W1. …the fine-tuning of these theorems leads to only a modest improvement in miniF2F performance…notably lower than state-of-the-art approaches such as DeepSeekProver v1.5 and InternLM Prover v2.5, which achieve over 60% on miniF2F dataset.

While our particular experiments did not achieve the same performance as SOTA approaches like DeepSeekProver and InternLM, there are several factors that contribute to this disparity; because of this, and because of the more broadly applicable nature of our work, we believe our contributions are still significant despite these differences in absolute performance.

  • As we elaborate upon in our response to item Q3 below, our focus was not on the architecture of our final proof-search model but rather on the synthetic theorem generator itself. Accordingly, we opted to build and fine-tune a proof-search approach representative of common prior work; our architecture was a parallelized version of that used by LeanDojo. Thus, it was expected that our performance would not match that of SOTA architectures like those used by DeepSeekProver and InternLM; instead, we aimed to show that synthetic data could be successfully employed to improve theorem-proving ability, which we believe the data in §5.2 evince.

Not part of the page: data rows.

Lemma GetConfigPath_home o h :
  os_home o = Some h -> GetConfigPath o = Ok (configPathOf h).
Proof.
  intros Hh. unfold GetConfigPath, GetConfigDir, os_UserHomeDir.
  rewrite Hh. reflexivity.
Qed.

Lemma GetConfigPath_no_home o :
  os_home o = None ->
  GetConfigPath o
  = Err (wrapError "failed to get user home directory: "
                   (errorString "$HOME is not defined")).
Proof.
  intros Hh. unfold GetConfigPath, GetConfigDir, os_UserHomeDir.
  rewrite Hh. reflexivity.
Qed.

(** [os.Stat] reports the file as missing exactly when nothing stands at
    the path and no ancestor is a regular file. *)
Lemma Stat_not_exist (p : path) o :
  os_IsNotExist (fst (os_Stat p o)) = true
  <-> blocked (os_fs o) p = false /\ fs_node (os_fs o) p = None.
Proof.
  unfold os_Stat. destruct (blocked (os_fs o) p); cbn.
  - split; [discriminate | intros [? _]; discriminate].
  - destruct (fs_node (os_fs o) p); cbn; split; auto.
    + discriminate.
    + intros [_ ?]; discriminate.
Qed.

Lemma Stat_state (p : path) o : snd (os_Stat p o) = emit (EvStat p) o.
Proof.
  unfold os_Stat. destruct (blocked _ _); [reflexivity|].
  destruct (fs_node _ _); reflexivity.
Qed.

Lemma ReadFile_state (p : path) o : snd (os_ReadFile p o) = emit (EvReadFile p) o.
Proof.
  unfold os_ReadFile. destruct (blocked _ _); [reflexivity|].
  destruct (fs_node _ _) as [[|]|]; reflexivity.
Qed.

Lemma ReadFile_result (p : path) o fs evs :
  fst (os_ReadFile p (evolves o fs evs)) = fst (os_ReadFile p (evolves o fs [])).
Proof.
  unfold os_ReadFile. cbn. destruct (blocked _ _); [reflexivity|].
  destruct (fs_node _ _) as [[|]|]; reflexivity.
Qed.

Lemma existsb_false {A} (f : A -> bool) (l : list A) :
  existsb f l = false <-> forall x, x ∈ l -> f x = false.
Proof.
  induction l as [|a l IH]; cbn.
  - split; [intros _ x Hx; inversion Hx | reflexivity].
  - rewrite orb_false_iff, IH. split.
    + intros [Ha Hl] x [->|Hx]%elem_of_cons; auto.
    + intros H. split; [apply H; left | intros x Hx; apply H; right; exact Hx].
Qed.

Lemma blocked_all_dirs fs (dir : path) (elem : string) :
  (forall q, q ∈ prefixes dir -> fs !! q = Some Dir) ->
  blocked fs (filepath_Join dir elem) = false.
Proof.
  intros Hdirs. unfold blocked. rewrite filepath_Dir_Join.
  apply existsb_false. intros q Hq.
  rewrite fs_node_lookup.
  - rewrite (Hdirs q Hq). reflexivity.
  - intros ->. apply prefixes_length in Hq. cbn in Hq. lia.
Qed.

Lemma os_readonly_evolves o fs evs :
  os_readonly (evolves o fs evs) = os_readonly o.
Proof. reflexivity. Qed.
(* ===== verification/Write.v ===== *)
(** * write.rs: the operation log, write guards, evicted and leaked values

    The store holds what the writer's thread can reach: the heaps of key and value
    families, the two maps and the log.  Each function is a stateful computation
    over the store; [UB] marks a broken contract (an alias of a dead family is
    read or dropped, an unchecked operation outside of its precondition). *)

From Stdlib Require Import ZArith Lia.
From stdpp Require Import base tactics option numbers list gmap sets.
From S2P Require Import Prelude Store Aliasing HashMap.

#[local] Open Scope Z_scope.

(** ** Writer identifiers *)

Definition USIZE_MODULUS : Z := 18446744073709551616.

(** [WriterUid::next] on the static counter: [fetch_add(1)], and a panic when the
    counter has wrapped to zero ([NonZeroUsize::new] is [None]). *)
Definition WriterUid_next (next_writer_uid : Z) : result Z * Z :=
  let old := next_writer_uid in
  let next_writer_uid := (old + 1) mod USIZE_MODULUS in
  (if decide (old = 0) then Panic else Ok old, next_writer_uid).

(** ** Data *)

Inductive RawOperation (K : Type) : Type :=
  | InsertUnique (key : loc) (value : loc)
  | Replace (key : K) (value : loc)
  | Remove (key : K)
  | Drop (value : loc).
Arguments InsertUnique {K} key value.
Arguments Replace {K} key value.
Arguments Remove {K} key.
Arguments Drop {K} value.

Record Operation (K : Type) : Type := mkOperation { raw : RawOperation K; leaky : bool }.
Arguments mkOperation {K} _ _.
Arguments raw {K} _.
Arguments leaky {K} _.

Definition Operation_new {K} (r : RawOperation K) : Operation K := mkOperation r false.
Definition make_leaky {K} (op : Operation K) : Operation K := mkOperation (raw op) true.

Record Leaked : Type := mkLeaked { leaked_value : loc; leaked_uid : Z }.
Record Evicted : Type := mkEvicted { leaked : Leaked; operation : nat }.

(** [WriteGuard]: which map it borrows, and the identifier of its handle. *)
Record WriteGuard : Type := mkWriteGuard { guard_map : MapIndex; guard_uid : Z }.

(** The value of an entry is a pair of aliases. *)
Abbreviation entry := (loc * loc)%type (only parsing).

Record store (K V M : Type) : Type := mkStore {
  keys : heap K;
  values : heap V;
  maps : MapArray M;
  operations : list (Operation K);
}.
Arguments mkStore {K V M} _ _ _ _.
Arguments keys {K V M} _.
Arguments values {K V M} _.
Arguments maps {K V M} _.
Arguments operations {K V M} _.

Section Write.
Context {K V S M : Type} `{Countable K} `{!HashMap K entry S M}.
#[local] Abbreviation st := (store K V M).
#[local] Abbreviation comp := (comp st).

Definition set_keys (h : heap K) (s : st) : st := mkStore h (values s) (maps s) (operations s).
Definition set_values (h : heap V) (s : st) : st := mkStore (keys s) h (maps s) (operations s).
Definition set_map (i : MapIndex) (m : M) (s : st) : st :=
  mkStore (keys s) (values s) (set_map_at i m (maps s)) (operations s).
Definition set_operations (ops : list (Operation K)) (s : st) : st :=
  mkStore (keys s) (values s) (maps s) ops.

(** ** Primitive steps *)

Definition new_key (k : K) : comp loc :=
  fun s => let (a, h) := Alias_new k (keys s) in Ok (a, set_keys h s).
Definition new_value (v : V) : comp loc :=
  fun s => let (a, h) := Alias_new v (values s) in Ok (a, set_values h s).
Definition copy_key (a : loc) : comp loc := fun s => lift (Alias_copy a (keys s)) s.
Definition copy_value (a : loc) : comp loc := fun s => lift (Alias_copy a (values s)) s.
Definition deref_key (a : loc) : comp K := fun s => lift (Alias_deref a (keys s)) s.
Definition deref_value (a : loc) : comp V := fun s => lift (Alias_deref a (values s)) s.
Definition drop_key (a : loc) : comp unit :=
  fun s => let? h := Alias_drop a (keys s) in Ok (tt, set_keys h s).
Definition drop_value (a : loc) : comp unit :=
  fun s => let? h := Alias_drop a (values s) in Ok (tt, set_values h s).
Definition own_value (a : loc) : comp V :=
  fun s => let? (v, h) := Alias_into_owned a (values s) in Ok (v, set_values h s).

Definition get_map (i : MapIndex) : comp M := gets (fun s => map_at i (maps s)).
Definition put_map (i : MapIndex) (m : M) : comp unit := modify (set_map i m).
Definition push (op : Operation K) : comp unit :=
  modify (fun s => set_operations (operations s ++ [op]) s).

(** Hashing and comparing look through the aliases of the stored keys: any of
    them may be read by any lookup. *)
Definition probe (i : MapIndex) : comp unit :=
  fun s =>
    if forallb (fun ke : K * entry => alive (keys s) ke.2.1) (hm_iter (S := S) (map_at i (maps s)))
    then Ok (tt, s) else UB.

(** ** [WriteGuard] *)

Definition Evicted_new (g : WriteGuard) (value : loc) : comp Evicted :=
  fun s => Ok (mkEvicted (mkLeaked value (guard_uid g)) (length (operations s) - 1), s).

Definition insert (g : WriteGuard) (key : K) (value : V) : comp (option Evicted) :=
  let! value := new_value value in
  probe (guard_map g) ;;;
  let! map := get_map (guard_map g) in
  match hm_get (S := S) key map with
  | None =>
      let! key_alias := new_key key in
      let! key_copy := copy_key key_alias in
      let! value_copy := copy_value value in
      put_map (guard_map g) (hm_insert_vacant (S := S) key (key_copy, value_copy) map) ;;;
      push (Operation_new (InsertUnique key_alias value)) ;;;
      sret None
  | Some (old_key, old) =>
      let! value_copy := copy_value value in
      put_map (guard_map g) (hm_set_slot (S := S) key (old_key, value_copy) map) ;;;
      push (Operation_new (Replace key value)) ;;;
      let! evicted := Evicted_new g old in
      sret (Some evicted)
  end.

Definition replace (g : WriteGuard) (key : K) (op : V -> V) : comp (option Evicted) :=
  probe (guard_map g) ;;;
  let! map := get_map (guard_map g) in
  match hm_get (S := S) key map with
  | Some (old_key, value) =>
      let! old := deref_value value in
      let! new_value := new_value (op old) in
      let! new_copy := copy_value new_value in
      push (Operation_new (Replace key new_copy)) ;;;
      put_map (guard_map g) (hm_set_slot (S := S) key (old_key, new_value) map) ;;;
      let! evicted := Evicted_new g value in
      sret (Some evicted)
  | None => sret None
  end.

Definition remove (g : WriteGuard) (key : K) : comp (option Evicted) :=
  probe (guard_map g) ;;;
  let! map := get_map (guard_map g) in
  let (removed, map') := hm_remove_entry (S := S) key map in
  match removed with
  | Some (_, value) =>
      put_map (guard_map g) map' ;;;
      push (Operation_new (Remove key)) ;;;
      let! evicted := Evicted_new g value in
      sret (Some evicted)
  | None => put_map (guard_map g) map' ;;; sret None
  end.

Definition into_inner (l : Leaked) : loc := leaked_value l.

(** [Deref] of leaked and of evicted values. *)
Definition Leaked_deref (l : Leaked) : comp V := deref_value (leaked_value l).
Definition Evicted_deref (e : Evicted) : comp V := Leaked_deref (leaked e).

Definition drop_lazily (g : WriteGuard) (l : Leaked) : comp unit :=
  if decide (guard_uid g = leaked_uid l)
  then push (Operation_new (Drop (into_inner l)))
  else lift Panic.

(** [Evicted::leak]: [get_unchecked_mut] on the log. *)
Definition leak (e : Evicted) : comp Leaked :=
  let! ops := gets operations in
  let! op := lift (unwrap_unchecked (ops !! operation e)) in
  modify (set_operations (<[operation e := make_leaky op]> ops)) ;;;
  sret (leaked e).

(** ** [WriteHandle] *)

(** The body of the loop of [flush_operations]. *)
Definition flush_operation (i : MapIndex) (op : Operation K) : comp unit :=
  match raw op with
  | InsertUnique key value =>
      let! k := deref_key key in
      probe i ;;;
      let! map := get_map i in
      match hm_get (S := S) k map with
      | None => put_map i (hm_insert_unique_unchecked (S := S) k (key, value) map)
      | Some _ => lift UB
      end
  | Replace key value =>
      probe i ;;;
      let! map := get_map i in
      let! e := lift (unwrap_unchecked (hm_get (S := S) key map)) in
      (if leaky op then sret tt else drop_value e.2) ;;;
      put_map i (hm_set_slot (S := S) key (e.1, value) map)
  | Remove key =>
      probe i ;;;
      let! map := get_map i in
      let (removed, map') := hm_remove_entry (S := S) key map in
      let! e := lift (unwrap_unchecked removed) in
      put_map i map' ;;;
      drop_key e.1 ;;;
      (if leaky op then sret tt else drop_value e.2)
  | Drop value => drop_value value
  end.

Fixpoint flush_list (i : MapIndex) (ops : list (Operation K)) : comp unit :=
  match ops with
  | [] => sret tt
  | op :: ops => flush_operation i op ;;; flush_list i ops
  end.

(** [operations.drain(..)] empties the log as it goes. *)
Definition flush_operations (i : MapIndex) : comp unit :=
  let! ops := gets operations in
  modify (set_operations []) ;;;
  flush_list i ops.

(** [WriteHandle::guard], after [synchronize] has returned. *)
Definition guard (writer_map : MapIndex) (uid : Z) : comp WriteGuard :=
  flush_operations writer_map ;;;
  sret (mkWriteGuard writer_map uid).

(** The closure of [WriteHandle::reclaimer], after [synchronize] has returned. *)
Definition reclaim (uid : Z) (l : Leaked) : comp V :=
  if decide (uid = leaked_uid l) then own_value (leaked_value l) else lift Panic.

(** [<WriteHandle as Drop>::drop], after [synchronize] has returned. *)
Definition drop_write_handle (writer_map : MapIndex) : comp unit := flush_operations writer_map.

(** ** [<Core as Drop>::drop] (core/mod.rs): drain the readers' map *)

Fixpoint drop_entries (es : list (K * entry)) : comp unit :=
  match es with
  | [] => sret tt
  | (_, (key, value)) :: es => drop_key key ;;; drop_value value ;;; drop_entries es
  end.

Definition drop_core (writer_map : MapIndex) : comp unit :=
  let! map := get_map (other writer_map) in
  let (entries, map) := hm_drain (S := S) map in
  put_map (other writer_map) map ;;;
  drop_entries entries.
End Write.
(* ===== verification/Oplog.v ===== *)
(** * The meaning of the operation log

    [replay] is the specification of [WriteHandle::flush_operations] (write.rs): a
    pure function from the content of the stale map to the content it must reach,
    together with the key and value families that die on the way and the evicted
    values that survive because they were leaked. *)

From Stdlib Require Import ZArith Lia.
From stdpp Require Import base tactics option numbers list gmap sets.
From S2P Require Import Prelude Aliasing HashMap Write.

Section Oplog.
Context {K : Type} `{Countable K}.
Implicit Types (m : gmap K entry) (kc : gmap loc K) (op : Operation K) (ops : list (Operation K)).

(** What a piece of the log leaves behind: dead keys, dead values, leaked values. *)
Record garbage : Type := mkGarbage {
  dead_keys : list loc; dead_values : list loc; leaked_values : list loc }.

Definition no_garbage : garbage := mkGarbage [] [] [].
Definition add_garbage (a b : garbage) : garbage :=
  mkGarbage (dead_keys a ++ dead_keys b) (dead_values a ++ dead_values b)
    (leaked_values a ++ leaked_values b).

(** The value an operation takes out of the map: dropped unless leaked. *)
Definition evict (leaky : bool) (value : loc) : garbage :=
  if leaky then mkGarbage [] [] [value] else mkGarbage [] [value] [].

Definition replay1 kc op m : option (gmap K entry * garbage) :=
  match raw op with
  | InsertUnique key value =>
      k ← kc !! key;
      match m !! k with
      | None => Some (<[k := (key, value)]> m, no_garbage)
      | Some _ => None
      end
  | Replace k value =>
      e ← m !! k;
      Some (<[k := (e.1, value)]> m, evict (leaky op) e.2)
  | Remove k =>
      e ← m !! k;
      Some (delete k m, add_garbage (mkGarbage [e.1] [] []) (evict (leaky op) e.2))
  | Drop value => Some (m, mkGarbage [] [value] [])
  end.

Fixpoint replay kc ops m : option (gmap K entry * garbage) :=
  match ops with
  | [] => Some (m, no_garbage)
  | op :: ops =>
      r1 ← replay1 kc op m;
      r2 ← replay kc ops r1.1;
      Some (r2.1, add_garbage r1.2 r2.2)
  end.

(** The families an operation brings into the map, or only carries ([Drop]). *)
Definition op_keys op : list loc :=
  match raw op with InsertUnique key _ => [key] | _ => [] end.
Definition op_values op : list loc :=
  match raw op with
  | InsertUnique _ v | Replace _ v | Drop v => [v]
  | Remove _ => []
  end.

Definition map_keys m : list loc := (map_to_list m).*2.*1.
Definition map_values m : list loc := (map_to_list m).*2.*2.

(** ** Structure of [replay] *)

Lemma add_garbage_assoc a b c : add_garbage a (add_garbage b c) = add_garbage (add_garbage a b) c.
Proof. unfold add_garbage. simpl. by rewrite !app_assoc. Qed.

Lemma add_no_garbage_l a : add_garbage no_garbage a = a.
Proof. by destruct a. Qed.

Lemma add_no_garbage_r a : add_garbage a no_garbage = a.
Proof. destruct a. unfold add_garbage. simpl. by rewrite !app_nil_r. Qed.

Lemma replay_app kc ops1 ops2 m :
  replay kc (ops1 ++ ops2) m =
    (r1 ← replay kc ops1 m; r2 ← replay kc ops2 r1.1; Some (r2.1, add_garbage r1.2 r2.2)).
Proof.
  revert m. induction ops1 as [|op ops1 IH]; intros m; simpl.
  - destruct (replay kc ops2 m) as [[m2 g2]|]; simpl; [|done]. by rewrite add_no_garbage_l.
  - destruct (replay1 kc op m) as [[m1 g1]|]; simpl; [|done]. rewrite IH.
    destruct (replay kc ops1 m1) as [[m2 g2]|]; simpl; [|done].
    destruct (replay kc ops2 m2) as [[m3 g3]|]; simpl; [|done]. by rewrite add_garbage_assoc.
Qed.

(** Appending one operation to the log. *)
Lemma replay_snoc kc ops op m m1 g1 m2 g2 :
  replay kc ops m = Some (m1, g1) -> replay1 kc op m1 = Some (m2, g2) ->
  replay kc (ops ++ [op]) m = Some (m2, add_garbage g1 g2).
Proof. intros H1 H2. rewrite replay_app, H1. simpl. rewrite H2. simpl. by rewrite add_no_garbage_r. Qed.

(** Only the keys of inserted entries are looked up in the heap. *)
Lemma replay1_heap kc kc' op m r :
  (forall k, k ∈ op_keys op -> kc' !! k = kc !! k) ->
  replay1 kc op m = Some r -> replay1 kc' op m = Some r.
Proof.
  unfold replay1, op_keys. destruct (raw op); try done. intros Hk.
  rewrite Hk; [done|]. by apply list_elem_of_singleton.
Qed.

Lemma replay_heap kc kc' ops m r :
  (forall k, k ∈ concat (op_keys <$> ops) -> kc' !! k = kc !! k) ->
  replay kc ops m = Some r -> replay kc' ops m = Some r.
Proof.
  revert m r. induction ops as [|op ops IH]; simpl; intros m r Hk Hr; [done|].
  apply bind_Some in Hr as (r1 & H1 & Hr). apply bind_Some in Hr as (r2 & H2 & Hr).
  rewrite (replay1_heap kc kc' _ _ r1); [|intros; apply Hk, elem_of_app; by left|done].
  simpl. rewrite (IH _ r2); [done| |done]. intros. apply Hk, elem_of_app. by right.
Qed.

(** ** Conservation: families neither appear nor vanish *)

Lemma map_keys_insert m k e : m !! k = None -> map_keys (<[k := e]> m) ≡ₚ e.1 :: map_keys m.
Proof. intros Hk. unfold map_keys. by rewrite map_to_list_insert. Qed.

Lemma map_values_insert m k e :
  m !! k = None -> map_values (<[k := e]> m) ≡ₚ e.2 :: map_values m.
Proof. intros Hk. unfold map_values. by rewrite map_to_list_insert. Qed.

Lemma map_keys_delete m k e : m !! k = Some e -> map_keys m ≡ₚ e.1 :: map_keys (delete k m).
Proof. intros Hk. unfold map_keys. by rewrite <- (map_to_list_delete m k e Hk). Qed.

Lemma map_values_delete m k e :
  m !! k = Some e -> map_values m ≡ₚ e.2 :: map_values (delete k m).
Proof. intros Hk. unfold map_values. by rewrite <- (map_to_list_delete m k e Hk). Qed.

Lemma map_keys_replace m k e v :
  m !! k = Some e -> map_keys (<[k := (e.1, v)]> m) ≡ₚ map_keys m.
Proof.
  intros Hk. rewrite <- insert_delete_eq, map_keys_insert by apply lookup_delete_eq.
  by rewrite (map_keys_delete m k e Hk).
Qed.

Lemma map_values_replace m k e v :
  m !! k = Some e -> e.2 :: map_values (<[k := (e.1, v)]> m) ≡ₚ v :: map_values m.
Proof.
  intros Hk. rewrite <- insert_delete_eq, map_values_insert by apply lookup_delete_eq.
  rewrite (map_values_delete m k e Hk). simpl. apply perm_swap.
Qed.

Lemma elem_of_map_keys m a : a ∈ map_keys m <-> exists k v, m !! k = Some (a, v).
Proof.
  unfold map_keys. rewrite list_elem_of_fmap. split.
  - intros ([a' v] & -> & Hin). apply list_elem_of_fmap in Hin as ([k e] & Heq & Hin).
    apply elem_of_map_to_list in Hin. simpl in *. exists k, v. congruence.
  - intros (k & v & Hk). exists (a, v). split; [done|]. apply list_elem_of_fmap.
    exists (k, (a, v)). split; [done|]. by apply elem_of_map_to_list.
Qed.

Lemma elem_of_map_values m a : a ∈ map_values m <-> exists k k', m !! k = Some (k', a).
Proof.
  unfold map_values. rewrite list_elem_of_fmap. split.
  - intros ([k' a'] & -> & Hin). apply list_elem_of_fmap in Hin as ([k e] & Heq & Hin).
    apply elem_of_map_to_list in Hin. simpl in *. exists k, k'. congruence.
  - intros (k & k' & Hk). exists (k', a). split; [done|]. apply list_elem_of_fmap.
    exists (k, (k', a)). split; [done|]. by apply elem_of_map_to_list.
Qed.

Lemma evict_dead_keys l v : dead_keys (evict l v) = [].
Proof. by destruct l. Qed.

Lemma evict_values l v : dead_values (evict l v) ++ leaked_values (evict l v) = [v].
Proof. by destruct l. Qed.

Lemma replay1_keys kc op m m' g :
  replay1 kc op m = Some (m', g) -> map_keys m ++ op_keys op ≡ₚ map_keys m' ++ dead_keys g.
Proof.
  unfold replay1, op_keys. destruct (raw op) as [key value|k value|k|value]; intros Hr.
  - apply bind_Some in Hr as (k & _ & Hr). destruct (m !! k) eqn:Hk; simplify_eq. simpl.
    rewrite map_keys_insert, app_nil_r by done. simpl. by rewrite Permutation_app_comm.
  - apply bind_Some in Hr as (e & Hk & Hr). simplify_eq.
    by rewrite evict_dead_keys, !app_nil_r, map_keys_replace.
  - apply bind_Some in Hr as (e & Hk & Hr). simplify_eq. simpl.
    rewrite evict_dead_keys, !app_nil_r, (map_keys_delete m k e Hk).
    by rewrite Permutation_app_comm.
  - simplify_eq. done.
Qed.

Lemma replay1_values kc op m m' g :
  replay1 kc op m = Some (m', g) ->
  map_values m ++ op_values op ≡ₚ map_values m' ++ dead_values g ++ leaked_values g.
Proof.
  unfold replay1, op_values. destruct (raw op) as [key value|k value|k|value]; intros Hr.
  - apply bind_Some in Hr as (k & _ & Hr). destruct (m !! k) eqn:Hk; simplify_eq. simpl.
    rewrite map_values_insert, app_nil_r by done. simpl. by rewrite Permutation_app_comm.
  - apply bind_Some in Hr as (e & Hk & Hr). simplify_eq. rewrite evict_values.
    rewrite (Permutation_app_comm (map_values m)), (Permutation_app_comm (map_values (<[k:=_]> m))).
    simpl. by rewrite map_values_replace.
  - apply bind_Some in Hr as (e & Hk & Hr). simplify_eq. cbn [add_garbage dead_values leaked_values app].
    rewrite evict_values, app_nil_r, (map_values_delete m k e Hk).
    by rewrite Permutation_app_comm.
  - simplify_eq. simpl. done.
Qed.

Lemma replay_keys kc ops m m' g :
  replay kc ops m = Some (m', g) ->
  map_keys m ++ concat (op_keys <$> ops) ≡ₚ map_keys m' ++ dead_keys g.
Proof.
  revert m g. induction ops as [|op ops IH]; simpl; intros m g Hr.
  - by simplify_eq.
  - apply bind_Some in Hr as ([m1 g1] & H1 & Hr). apply bind_Some in Hr as ([m2 g2] & H2 & Hr).
    simplify_eq. simpl in *. apply replay1_keys in H1. apply IH in H2.
    rewrite app_assoc, H1, <- app_assoc, (Permutation_app_comm (dead_keys g1)), app_assoc, H2.
    rewrite <- app_assoc. apply Permutation_app_head. apply Permutation_app_comm.
Qed.

Lemma replay_values kc ops m m' g :
  replay kc ops m = Some (m', g) ->
  map_values m ++ concat (op_values <$> ops)
  ≡ₚ map_values m' ++ dead_values g ++ leaked_values g.
Proof.
  revert m g. induction ops as [|op ops IH]; simpl; intros m g Hr.
  - by simplify_eq.
  - apply bind_Some in Hr as ([m1 g1] & H1 & Hr). apply bind_Some in Hr as ([m2 g2] & H2 & Hr).
    simplify_eq. simpl in *. apply replay1_values in H1. apply IH in H2.
    rewrite app_assoc, H1, <- app_assoc, (Permutation_app_comm (_ ++ _) (concat _)), app_assoc, H2.
    solve_Permutation.
Qed.
End Oplog.

Arguments garbage : clear implicits.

  • As we note in §6, the diversity of our generator’s output could be further enhanced with expanded forward-reasoning capabilities in Mathlib. Our generator is capable of supporting a wide range of forward-reasoning strategies; currently, though, there is a relative paucity of strictly forward-reasoning tactics in Mathlib. This is not a restriction of our generator per se, but rather reflects the fact that many tactics in Mathlib operate exclusively or partially backward. However, many backward-reasoning simplification and rewriting strategies can be adapted to forward reasoning by performing the same operations at a hypothesis instead of a goal (this is how we were able to employ typically backward-reasoning tactics like rewrite and simp in a forward-reasoning manner). Therefore, if and as more forward-reasoning functionality is added to Mathlib, our generator could produce more varied theorems, equipping LLMs to reason using a wider range of tactics, while using the same architecture we have already presented.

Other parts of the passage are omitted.